Comme nombre de héros de Jim Jarmusch, Paterson (Adam Driver) est un homme impassible, plutôt taiseux, mais dont la vie intérieure est un permanent bouillonnement. En prenant son petit-déjeuner avant de se rendre à son travail, il arrête son regard sur une boîte d’allumettes. Ce qui, en lui, va faire advenir un poème.

Paterson est poète et chauffeur de bus dans une ville du New Jersey qui porte le même nom que lui et où est né son maître en écriture, William Carlos Williams, l’auteur de Paterson. « Point d’idées sinon dans les choses [^1] », y a écrit -Williams. Ce qui donne une bonne -indication de la poésie que produit le personnage principal et du film lui-même, ancré dans le quotidien, matérialiste et attentif aux détails.

Dans un riche entretien accordé aux Cahiers du cinéma et publié dans le numéro d’octobre [^2], Jim Jarmusch explique que son film s’oppose à « tout ce cinéma surexcité », surchargé de rebondissements, saturé d’action et de violence. Il est vrai que Paterson est structuré comme une chronique routinière, déclinant l’un après l’autre huit jours dans la vie de Paterson et de sa fiancée, Laura (Golshifteh Farahani), que l’on retrouve chaque matin de la semaine, au cours de leur doux réveil, la caméra les filmant en surplomb de leur lit, à la verticale, photographie d’un bonheur serein. Paterson semble avoir besoin de ces rites banals – le petit-déjeuner de céréales, la marche vers son entrepôt de bus, la balade du chien le soir, avec un arrêt au pub – pour ne pas être diverti et rester présent au flux de mots qui le gagne. Il écrit dès qu’il le peut, juste avant de prendre son service, pendant sa pause du midi face aux chutes d’eau de la ville, le week-end.

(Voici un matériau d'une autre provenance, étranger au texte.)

(* ===== verification/TreeFacts.v ===== *)
(** The cached methods of [RFC6962MerkleTree] refine the Merkle tree hash: on
    every tree that calls can build, whatever its caches hold, the range hash
    is [MTH] of the leaves of the range and the caches stay correct. *)
From S2P Require Import Prelude.
From S2P Require Import Hex.
From S2P Require Import Rfc6962.
From S2P Require Import MerkleSpec.
Import Rfc6962.

Section refinement.
Context `{NobleLaws}.

(** ** What the hex strings of the tree stand for *)

(** What [append] stores: text that normalises to 64 hexadecimal digits. *)
Definition valid_leaf (s : string) : Prop := isValidHexString s (Some 32) = true.

(** The text a caller means: exactly 64 lower-case digits, no prefix. *)
Definition canonical_leaf (s : string) : Prop :=
  string_all is_lower_hex s = true /\ slen s = 64.

Definition leaf_bytes (s : string) : bytes :=
  match hexToBytesStrict s with Ok b => b | Err _ => [] end.

Definition tree_bytes (t : Tree) : list bytes := leaf_bytes <$> leaves t.

Definition range (t : Tree) (start sz : Z) : list bytes :=
  take (Z.to_nat sz) (drop (Z.to_nat start) (tree_bytes t)).

Definition root_of (l : list bytes) : string := bytesToHex (MTH l).

Lemma hex32_decodes s :
  string_all is_hex s = true -> slen s = 64 ->
  exists b, hexToBytesStrict s = Ok b /\ length b = 32%nat /\ bytesToHex b = to_lower s.
Proof.
  intros Hh Hl.
  assert (Hn : normalizeHexString s = to_lower s) by (by apply normalizeHexString_hex).
  assert (Hlen : slen (to_lower s) = 64).
  { unfold slen, to_lower in *. by rewrite string_map_length. }
  destruct (hexToBytesStrict s) as [b | e] eqn:E.
  - exists b. split; [done |]. assert (Hb := hexToBytesStrict_length s b E).
    apply hexToBytesStrict_Ok in E as (_ & E & _). rewrite Hn in *.
    split; [| done]. unfold zlength in Hb. lia.
  - exfalso. assert (Hok : is_ok (hexToBytesStrict s)); [| by rewrite E in Hok].
    apply hexToBytesStrict_is_ok. rewrite Hn, Hlen. split_and!.
    + intros Hz. by rewrite Hz in Hlen.
    + by apply to_lower_hex.
    + done.
Qed.

Lemma canonical_valid_leaf s : canonical_leaf s -> valid_leaf s.
Proof.
  intros [Ha Hl]. unfold valid_leaf, isValidHexString. rewrite normalize_lower_hex by done.
  rewrite Ha, Hl. by destruct s.
Qed.

Lemma valid_leaf_normalize s : valid_leaf s -> canonical_leaf (normalizeHexString s).
Proof. intros [Ha Hl]%isValidHexString_spec. by split. Qed.

Lemma valid_leaf_decodes s :
  valid_leaf s ->
  hexToBytesStrict s = Ok (leaf_bytes s) /\ length (leaf_bytes s) = 32%nat /\
  bytesToHex (leaf_bytes s) = normalizeHexString s.
Proof.
  intros [Ha Hl]%isValidHexString_spec.
  destruct (hexToBytesStrict s) as [b | e] eqn:E.
  - unfold leaf_bytes. rewrite E. split; [done |].
    assert (Hb := hexToBytesStrict_length s b E).
    apply hexToBytesStrict_Ok in E as (_ & E & _). split; [| done].
    unfold zlength in Hb. lia.
  - exfalso. assert (Hok : is_ok (hexToBytesStrict s)); [| by rewrite E in Hok].
    apply hexToBytesStrict_is_ok. rewrite Hl. split_and!; [| done | done].
    intros Hz. by rewrite Hz in Hl.
Qed.

Lemma valid_leaf_truthy s : valid_leaf s -> str_truthy s = true.
Proof. by destruct s. Qed.

Lemma root_of_canonical l : canonical_leaf (root_of l).
Proof.
  split.
  - apply bytesToHex_lower, MTH_bytes.
  - unfold slen, root_of. rewrite bytesToHex_length by apply MTH_bytes.
    by rewrite MTH_length.
Qed.

Lemma root_of_valid l : valid_leaf (root_of l).
Proof. apply canonical_valid_leaf, root_of_canonical. Qed.

Lemma root_of_decodes l : hexToBytesStrict (root_of l) = Ok (MTH l).
Proof.
  apply hexToBytesStrict_bytesToHex; [apply MTH_bytes |].
  intros E. assert (Hl := MTH_length l). by rewrite E in Hl.
Qed.

Lemma root_of_inj l1 l2 : root_of l1 = root_of l2 -> MTH l1 = MTH l2.
Proof.
  intros E. assert (E1 := root_of_decodes l1). rewrite E, root_of_decodes in E1.
  by injection E1.
Qed.

Lemma hashLeaf_valid s b :
  hexToBytesStrict s = Ok b -> hashLeaf s = Ok (root_of [b]).
Proof.
  intros E. unfold hashLeaf. rewrite E. unfold root_of. rewrite MTH_one.
  unfold leaf_hash, leaf_input, sha256Hex. simpl. by rewrite app_nil_r.
Qed.

Lemma hashPair_bytes l r bl br :
  hexToBytesStrict l = Ok bl -> hexToBytesStrict r = Ok br ->
  hashPair l r = Ok (bytesToHex (node_hash bl br)).
Proof.
  intros El Er. unfold hashPair. rewrite El. simpl. rewrite Er. simpl.
  unfold node_hash, node_input, sha256Hex. simpl. by rewrite app_nil_r.
Qed.

Lemma hashPair_roots l :
  2 <= zlength l ->
  hashPair (root_of (take (split_nat l) l)) (root_of (drop (split_nat l) l)) = Ok (root_of l).
Proof.
  intros Hl. erewrite hashPair_bytes by apply root_of_decodes.
  by unfold root_of; rewrite (MTH_split l).
Qed.

(** ** The invariant of the state *)

Record tree_ok (t : Tree) : Prop := {
  ok_leaves : Forall valid_leaf (leaves t);
  ok_mth s n r : mthCache t !! (s, n) = Some r ->
    0 <= s /\ 2 <= n /\ s + n <= size t /\ r = root_of (range t s n);
  ok_root n r : rootCache t !! n = Some r ->
    1 <= n <= size t /\ r = root_of (range t 0 n);
}.

Lemma tree_ok_empty : tree_ok empty_tree.
Proof. by split. Qed.

Lemma tree_bytes_length t : zlength (tree_bytes t) = size t.
Proof. unfold tree_bytes, size, zlength. by rewrite length_fmap. Qed.

Lemma range_length t s n :
  0 <= s -> 0 <= n -> s + n <= size t -> zlength (range t s n) = n.
Proof.
  intros. rewrite <- (tree_bytes_length t) in *. unfold range, zlength in *.
  rewrite length_take, length_drop. lia.
Qed.

Lemma range_all t : range t 0 (size t) = tree_bytes t.
Proof.
  unfold range. rewrite drop_0. apply take_ge.
  assert (E := tree_bytes_length t). unfold zlength in *. lia.
Qed.

Lemma range_left t s n k : 0 <= k <= n -> take (Z.to_nat k) (range t s n) = range t s k.
Proof. intros Hk. unfold range. rewrite take_take. f_equal. lia. Qed.

Lemma range_right t s n k :
  0 <= s -> 0 <= k <= n -> drop (Z.to_nat k) (range t s n) = range t (s + k) (n - k).
Proof.
  intros Hs Hk. unfold range. rewrite skipn_firstn_comm, drop_drop. f_equal; [lia |].
  f_equal. lia.
Qed.

Lemma range_halves t s n :
  0 <= s -> 2 <= n -> s + n <= size t ->
  take (split_nat (range t s n)) (range t s n) = range t s (split_of n) /\
  drop (split_nat (range t s n)) (range t s n) = range t (s + split_of n) (n - split_of n).
Proof.
  intros Hs Hn Hsz. unfold split_nat. rewrite range_length by lia.
  destruct (split_of_spec n Hn) as [? [? ?]].
  rewrite range_left, range_right by lia. done.
Qed.

Lemma range_same_leaves t t' s n : leaves t' = leaves t -> range t' s n = range t s n.
Proof. intros E. unfold range, tree_bytes. by rewrite E. Qed.

Lemma size_same_leaves t t' : leaves t' = leaves t -> size t' = size t.
Proof. intros E. unfold size. by rewrite E. Qed.

Lemma range_one t i leaf :
  znth (leaves t) i = Some leaf -> range t i 1 = [leaf_bytes leaf].
Proof.
  intros Hi. assert (Hr := znth_Some_range _ _ _ Hi).
  unfold znth in Hi. destruct (Z.ltb_spec i 0); [lia |].
  unfold range. change (Z.to_nat 1) with 1%nat.
  assert (E : tree_bytes t !! Z.to_nat i = Some (leaf_bytes leaf)).
  { unfold tree_bytes. by rewrite list_lookup_fmap, Hi. }
  by rewrite (drop_S _ _ _ E).
Qed.

Lemma znth_in_range t i :
  tree_ok t -> 0 <= i < size t -> exists leaf, znth (leaves t) i = Some leaf /\ valid_leaf leaf.
Proof.
  intros Hok Hi. unfold size, zlength in Hi. unfold znth.
  destruct (Z.ltb_spec i 0); [lia |].
  destruct (lookup_lt_is_Some_2 (leaves t) (Z.to_nat i)) as [leaf Hl]; [lia |].
  exists leaf. split; [done |].
  eapply (Forall_lookup_1 valid_leaf); [apply (ok_leaves t Hok) | done].
Qed.

(** Changing only counters and correct cache entries keeps the invariant. *)
Lemma tree_ok_add_mth t s n r :
  tree_ok t -> 0 <= s -> 2 <= n -> s + n <= size t -> r = root_of (range t s n) ->
  tree_ok (set_mthCache (<[(s, n) := r]> (mthCache t)) t).
Proof.
  intros [Hl Hm Hr] Hs Hn Hsz ->. split; [done | | done].
  intros s' n' r'. simpl. rewrite lookup_insert. case_decide as E.
  - injection E as <- <-. intros [= <-]. done.
  - apply Hm.
Qed.

Lemma tree_ok_add_root t n r :
  tree_ok t -> 1 <= n <= size t -> r = root_of (range t 0 n) ->
  tree_ok (set_rootCache (<[n := r]> (rootCache t)) t).
Proof.
  intros [Hl Hm Hr] Hn ->. split; [done | done |].
  intros n' r'. simpl. rewrite lookup_insert. case_decide as E.
  - subst n'. intros [= <-]. done.
  - apply Hr.
Qed.

Lemma tree_ok_counters t : tree_ok t -> tree_ok (add_hit t) /\ tree_ok (add_miss t).
Proof. intros [Hl Hm Hr]. by split; split. Qed.

(** ** Calls that return a value and keep the leaves *)

Definition returns {A} (m : SM Tree A) (t : Tree) (a : A) : Prop :=
  exists t', m t = (Ok a, t') /\ leaves t' = leaves t /\ tree_ok t'.

Lemma returns_ret {A} (a : A) t : tree_ok t -> returns (mret a) t a.
Proof. intros Hok. by exists t. Qed.

Lemma returns_lift {A} (r : result A) t a : tree_ok t -> r = Ok a -> returns (sm_lift r) t a.
Proof. intros Hok ->. by exists t. Qed.

Lemma returns_get t : tree_ok t -> returns sm_get t t.
Proof. intros Hok. by exists t. Qed.

Lemma returns_modify f t :
  leaves (f t) = leaves t -> tree_ok (f t) -> returns (sm_modify f) t tt.
Proof. intros Hl Hok. by exists (f t). Qed.

Lemma returns_bind {A B} (m : SM Tree A) (f : A -> SM Tree B) t a b :
  returns m t a ->
  (forall t', leaves t' = leaves t -> tree_ok t' -> returns (f a) t' b) ->
  returns (m ≫= f) t b.
Proof.
  intros (t1 & E1 & L1 & O1) Hf. destruct (Hf t1 L1 O1) as (t2 & E2 & L2 & O2).
  exists t2. split_and!; [| congruence | done].
  unfold mbind, SM_bind. by rewrite E1.
Qed.

Lemma returns_bind_get {B} (f : Tree -> SM Tree B) t b :
  tree_ok t -> returns (f t) t b -> returns (sm_get ≫= f) t b.
Proof. done. Qed.

Lemma returns_validate t s n :
  tree_ok t -> 0 <= s -> 0 <= n -> s + n <= size t -> returns (validateMthRange s n) t tt.
Proof.
  intros Hok Hs Hn Hsz. exists t. unfold validateMthRange.
  destruct (Z.ltb_spec n 0); [lia |]. destruct (Z.ltb_spec s 0); [lia |]. simpl.
  destruct (Z.ltb_spec (size t) (s + n)); [lia | done].
Qed.

Lemma returns_read_leaf t msg i :
  tree_ok t -> 0 <= i < size t ->
  exists leaf, returns (read_leaf msg i) t leaf /\ znth (leaves t) i = Some leaf /\ valid_leaf leaf.
Proof.
  intros Hok Hi. destruct (znth_in_range t i Hok Hi) as (leaf & E & Hv).
  exists leaf. split_and!; [| done | done]. exists t. unfold read_leaf.
  by rewrite E, (valid_leaf_truthy leaf Hv).
Qed.

(** The cached range hash returns the Merkle tree hash of the range. *)
Lemma returns_mthRange f : forall s n t,
  tree_ok t -> 0 <= s -> 0 <= n -> s + n <= size t -> fits n f ->
  returns (mthRange (S f) s n) t (root_of (range t s n)).
Proof.
  induction f as [f IH] using (well_founded_induction lt_wf). intros s n t Hok Hs Hn Hsz Hf.
  cbn [mthRange]. eapply returns_bind; [by apply returns_validate |].
  clear Hok. intros t' L Hok. rewrite <- (range_same_leaves t t') by done.
  rewrite <- (size_same_leaves t t') in Hsz by done. clear t L. rename t' into t.
  destruct (Z.eqb_spec n 0) as [-> | Hn0].
  { by apply returns_ret. }
  destruct (Z.eqb_spec n 1) as [-> | Hn1].
  { destruct (returns_read_leaf t "Missing leaf at index" s) as (leaf & Hret & Hz & Hv); [done | lia |].
    eapply returns_bind; [done |]. intros t' L Hok'.
    apply returns_lift; [done |]. rewrite (range_one t s leaf) by done.
    apply hashLeaf_valid. by apply valid_leaf_decodes. }
  apply returns_bind_get; [done |].
  destruct (mthCache t !! (s, n)) as [cached |] eqn:Ec.
  { destruct (ok_mth t Hok s n cached Ec) as (_ & _ & _ & ->).
    rewrite (valid_leaf_truthy _ (root_of_valid _)). by apply returns_ret. }
  rewrite largestPowerOfTwoLessThan_split by lia.
  destruct (split_of_spec n) as [Hk0 [Hk1 Hk2]]; [lia |].
  destruct (Z.eqb_spec (split_of n) 0); [lia |].
  destruct f as [| f]; [apply fits_0 in Hf; lia |].
  destruct (fits_split n f) as [FL FR]; [lia | done |].
  eapply returns_bind; [apply (IH f); auto with lia |]. intros t1 L1 Hok1.
  assert (S1 := size_same_leaves t t1 L1).
  eapply returns_bind; [apply (IH f); auto with lia |]. intros t2 L2 Hok2.
  assert (S2 := size_same_leaves t1 t2 L2).
  assert (HP : hashPair (root_of (range t s (split_of n)))
                 (root_of (range t1 (s + split_of n) (n - split_of n)))
               = Ok (root_of (range t s n))).
  { rewrite (range_same_leaves t t1) by done.
    destruct (range_halves t s n) as [<- <-]; [lia | lia | done |].
    apply hashPair_roots. rewrite range_length; lia. }
  eapply returns_bind; [by apply returns_lift |]. intros t3 L3 Hok3.
  assert (S3 := size_same_leaves t2 t3 L3).
  eapply returns_bind; [apply returns_modify; [done |] | intros; by apply returns_ret].
  apply tree_ok_add_mth; [done | lia | lia | lia |].
  rewrite (range_same_leaves t t3); [done | congruence].
Qed.

Lemma returns_range_hash s n t :
  tree_ok t -> 0 <= s -> 0 <= n -> s + n <= size t ->
  returns (mthRange (range_fuel n) s n) t (root_of (range t s n)).
Proof.
  intros. destruct (fits_range_fuel n) as (f & -> & Hf). by apply returns_mthRange.
Qed.

Lemma returns_getRootAtSize n t :
  tree_ok t -> 1 <= n <= size t ->
  returns (getRootAtSize n) t (root_of (range t 0 n)).
Proof.
  intros Hok Hn. unfold getRootAtSize.
  destruct (Z.ltb_spec n 0); [lia |]. destruct (Z.eqb_spec n 0); [lia |].
  apply returns_bind_get; [done |].
  destruct (Z.ltb_spec (size t) n); [lia |].
  destruct (tree_ok_counters t Hok) as [Hhit Hmiss].
  destruct (rootCache t !! n) as [cached |] eqn:Ec.
  - destruct (ok_root t Hok n cached Ec) as (_ & ->).
    eapply returns_bind; [by apply returns_modify |]. intros t' L Hok'.
    rewrite (valid_leaf_truthy _ (root_of_valid _)). by apply returns_ret.
  - eapply returns_bind; [by apply returns_modify |]. intros t1 L1 Hok1.
    assert (S1 := size_same_leaves t t1 L1).
    eapply returns_bind; [apply returns_range_hash; auto with lia |]. intros t2 L2 Hok2.
    assert (S2 := size_same_leaves t1 t2 L2).
    rewrite (range_same_leaves t t1) by done.
    eapply returns_bind; [apply returns_modify; [done |] | intros; by apply returns_ret].
    apply tree_ok_add_root; [done | lia |]. rewrite (range_same_leaves t t2); [done | congruence].
Qed.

Car Paterson est aussi un vrai travailleur. « Un conducteur de bus qui aime Emily Dickinson », s’étonne quelqu’un. Jim Jarmusch ne développe pas à proprement parler cette dimension sociale, mais le simple fait d’avoir imaginé son personnage ainsi n’est pas indifférent. N’oublions pas non plus que le mot « métaphore » vient du grec « metaphora », dérivé d’un verbe qui, en français, signifie « transporter ». On voit Paterson au volant de son bus, consciencieux, attentif aux discussions diverses tenues par les passagers. Pas de plainte chez lui – contrairement à l’un de ses collègues, accablé par les tracas de la vie – sur ce temps de labeur qui lui serait volé à l’écriture, ou sur le manque d’intérêt d’un tel métier face aux richesses insondables de la création.

Ce serait là tomber dans un romantisme fort éloigné de la personnalité du cinéaste. Paterson est marqué par cet humour placide si caractéristique chez Jarmusch. Par exemple, un jeu autour de la figure des jumeaux traverse tout le film, sans signification explicite, plutôt comme un amusant gimmick ou une récurrence poétique.

Le couple que Paterson forme avec Laura déclenche aussi des sourires. Un introverti d’un côté et une jeune femme fantasque de l’autre, ayant une idée nouvelle par jour. Elle décide d’apprendre à jouer de la guitare pour devenir une vedette de country ; puis de faire fortune en vendant ses cupcakes, etc. La maisonnée, ses vêtements, tout ce qu’elle touche est marqué au sceau de son « style visuel très fort », qu’elle revendique sans forfanterie et qui consiste à allier le noir et le blanc selon une harmonie que le spectateur peut trouver discutable. Ses inventions de cuisinière ne sont pas non plus toujours convaincantes. Pour preuve : Paterson avale avec difficulté quelques bouchées de la tarte au cheddar et aux choux de Bruxelles amoureusement confectionnée par la jeune femme, grâce à de grandes lampées d’eau secourables. Enfin, entre Paterson et Laura, le chien Marvin multiplie d’impayables mimiques.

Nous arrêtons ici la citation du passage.